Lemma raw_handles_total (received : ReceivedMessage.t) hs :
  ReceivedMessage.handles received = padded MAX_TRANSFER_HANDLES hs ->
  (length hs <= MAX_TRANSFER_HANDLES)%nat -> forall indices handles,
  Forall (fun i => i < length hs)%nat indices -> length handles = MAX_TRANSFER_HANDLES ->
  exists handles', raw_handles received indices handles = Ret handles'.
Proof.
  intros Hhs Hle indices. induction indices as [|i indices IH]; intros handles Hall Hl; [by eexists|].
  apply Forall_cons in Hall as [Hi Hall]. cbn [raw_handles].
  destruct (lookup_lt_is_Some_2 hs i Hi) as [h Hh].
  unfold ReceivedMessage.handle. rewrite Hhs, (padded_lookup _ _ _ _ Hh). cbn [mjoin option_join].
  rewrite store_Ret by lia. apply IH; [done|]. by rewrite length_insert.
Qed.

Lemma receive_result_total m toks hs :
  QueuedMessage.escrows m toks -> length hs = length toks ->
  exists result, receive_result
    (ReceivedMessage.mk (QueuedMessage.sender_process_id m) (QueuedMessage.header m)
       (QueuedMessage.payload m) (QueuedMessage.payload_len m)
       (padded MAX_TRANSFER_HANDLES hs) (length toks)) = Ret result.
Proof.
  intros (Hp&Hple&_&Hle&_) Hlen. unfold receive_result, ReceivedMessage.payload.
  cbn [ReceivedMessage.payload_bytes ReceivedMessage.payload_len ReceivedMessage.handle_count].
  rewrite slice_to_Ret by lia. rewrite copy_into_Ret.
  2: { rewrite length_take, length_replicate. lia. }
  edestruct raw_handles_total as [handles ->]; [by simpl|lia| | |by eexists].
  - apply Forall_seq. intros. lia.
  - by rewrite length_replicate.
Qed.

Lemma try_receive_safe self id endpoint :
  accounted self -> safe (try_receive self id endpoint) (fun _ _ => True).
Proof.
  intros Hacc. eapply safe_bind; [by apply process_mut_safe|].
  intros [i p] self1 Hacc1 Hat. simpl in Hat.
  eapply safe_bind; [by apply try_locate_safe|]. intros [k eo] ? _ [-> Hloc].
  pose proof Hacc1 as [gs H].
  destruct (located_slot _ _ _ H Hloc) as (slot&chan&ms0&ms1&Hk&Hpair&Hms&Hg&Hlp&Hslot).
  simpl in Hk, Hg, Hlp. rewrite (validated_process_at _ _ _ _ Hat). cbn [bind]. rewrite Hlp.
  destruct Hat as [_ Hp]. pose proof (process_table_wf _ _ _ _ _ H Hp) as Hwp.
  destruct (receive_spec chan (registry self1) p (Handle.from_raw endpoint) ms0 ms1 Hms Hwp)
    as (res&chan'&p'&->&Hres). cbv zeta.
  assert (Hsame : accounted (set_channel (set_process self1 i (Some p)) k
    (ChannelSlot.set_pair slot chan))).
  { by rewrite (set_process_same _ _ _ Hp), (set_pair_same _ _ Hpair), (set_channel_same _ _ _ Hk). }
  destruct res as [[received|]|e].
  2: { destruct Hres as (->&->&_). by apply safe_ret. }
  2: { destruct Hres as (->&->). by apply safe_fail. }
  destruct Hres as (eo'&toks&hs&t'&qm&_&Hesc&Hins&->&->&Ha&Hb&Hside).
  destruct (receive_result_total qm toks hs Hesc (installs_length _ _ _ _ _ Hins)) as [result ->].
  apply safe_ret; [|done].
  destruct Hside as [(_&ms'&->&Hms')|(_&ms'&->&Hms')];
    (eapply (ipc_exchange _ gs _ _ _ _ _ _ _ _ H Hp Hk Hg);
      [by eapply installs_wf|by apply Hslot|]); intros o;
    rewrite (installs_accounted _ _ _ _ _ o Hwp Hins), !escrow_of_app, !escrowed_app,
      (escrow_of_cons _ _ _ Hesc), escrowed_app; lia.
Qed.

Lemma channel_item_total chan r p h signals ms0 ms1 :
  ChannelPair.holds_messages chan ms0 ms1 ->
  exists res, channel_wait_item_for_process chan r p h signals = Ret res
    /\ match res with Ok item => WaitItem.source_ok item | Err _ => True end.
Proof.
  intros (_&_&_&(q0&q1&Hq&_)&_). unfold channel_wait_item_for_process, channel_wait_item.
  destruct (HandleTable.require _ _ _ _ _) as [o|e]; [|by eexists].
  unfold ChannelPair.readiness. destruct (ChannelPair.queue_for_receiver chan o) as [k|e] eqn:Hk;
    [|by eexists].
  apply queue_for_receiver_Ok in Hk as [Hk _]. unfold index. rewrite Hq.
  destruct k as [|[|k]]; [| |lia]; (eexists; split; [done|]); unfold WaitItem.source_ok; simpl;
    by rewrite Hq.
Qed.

★ ★ ★ ★ ★ ★ ★

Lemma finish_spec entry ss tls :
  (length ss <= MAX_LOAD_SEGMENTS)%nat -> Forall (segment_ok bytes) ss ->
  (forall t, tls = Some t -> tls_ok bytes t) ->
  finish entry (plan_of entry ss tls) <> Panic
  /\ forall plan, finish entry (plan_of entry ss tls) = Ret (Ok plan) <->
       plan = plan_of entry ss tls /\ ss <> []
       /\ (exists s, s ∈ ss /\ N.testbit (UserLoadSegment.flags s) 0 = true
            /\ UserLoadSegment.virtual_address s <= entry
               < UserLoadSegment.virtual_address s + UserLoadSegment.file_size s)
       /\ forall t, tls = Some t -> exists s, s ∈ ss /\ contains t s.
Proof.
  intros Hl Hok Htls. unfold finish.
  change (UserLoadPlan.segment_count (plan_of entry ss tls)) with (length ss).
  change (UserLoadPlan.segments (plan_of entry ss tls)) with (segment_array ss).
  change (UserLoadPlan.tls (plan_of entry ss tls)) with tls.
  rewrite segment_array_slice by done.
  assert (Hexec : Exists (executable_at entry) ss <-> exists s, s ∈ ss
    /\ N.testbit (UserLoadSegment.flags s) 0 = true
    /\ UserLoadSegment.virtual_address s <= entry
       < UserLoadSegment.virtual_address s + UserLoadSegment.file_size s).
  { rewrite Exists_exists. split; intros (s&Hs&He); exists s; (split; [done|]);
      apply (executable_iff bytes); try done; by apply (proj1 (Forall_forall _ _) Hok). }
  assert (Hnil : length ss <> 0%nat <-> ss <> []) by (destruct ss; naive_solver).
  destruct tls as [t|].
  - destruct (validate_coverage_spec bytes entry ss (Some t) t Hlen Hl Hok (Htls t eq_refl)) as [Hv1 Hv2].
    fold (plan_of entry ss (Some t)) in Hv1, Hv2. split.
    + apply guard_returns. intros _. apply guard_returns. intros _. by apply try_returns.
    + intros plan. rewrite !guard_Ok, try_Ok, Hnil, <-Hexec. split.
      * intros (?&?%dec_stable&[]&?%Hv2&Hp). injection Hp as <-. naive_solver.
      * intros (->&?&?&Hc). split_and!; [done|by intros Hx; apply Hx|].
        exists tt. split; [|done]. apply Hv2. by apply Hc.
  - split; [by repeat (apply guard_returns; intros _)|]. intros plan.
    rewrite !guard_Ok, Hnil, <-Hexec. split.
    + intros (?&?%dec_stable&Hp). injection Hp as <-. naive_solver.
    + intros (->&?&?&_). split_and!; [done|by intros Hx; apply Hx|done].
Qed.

★ ★ ★ ★ ★ ★ ★

Copy the records above exactly, beginning at the line that contains "QueuedMessage.escrows m toks" and stopping after the line that contains "intros (Hp&Hple&_&Hle&_) Hlen.".

- SOLUTION FOR THIS TASK
  QueuedMessage.escrows m toks -> length hs = length toks ->
  exists result, receive_result
    (ReceivedMessage.mk (QueuedMessage.sender_process_id m) (QueuedMessage.header m)
       (QueuedMessage.payload m) (QueuedMessage.payload_len m)
       (padded MAX_TRANSFER_HANDLES hs) (length toks)) = Ret result.
Proof.
  intros (Hp&Hple&_&Hle&_) Hlen. unfold receive_result, ReceivedMessage.payload.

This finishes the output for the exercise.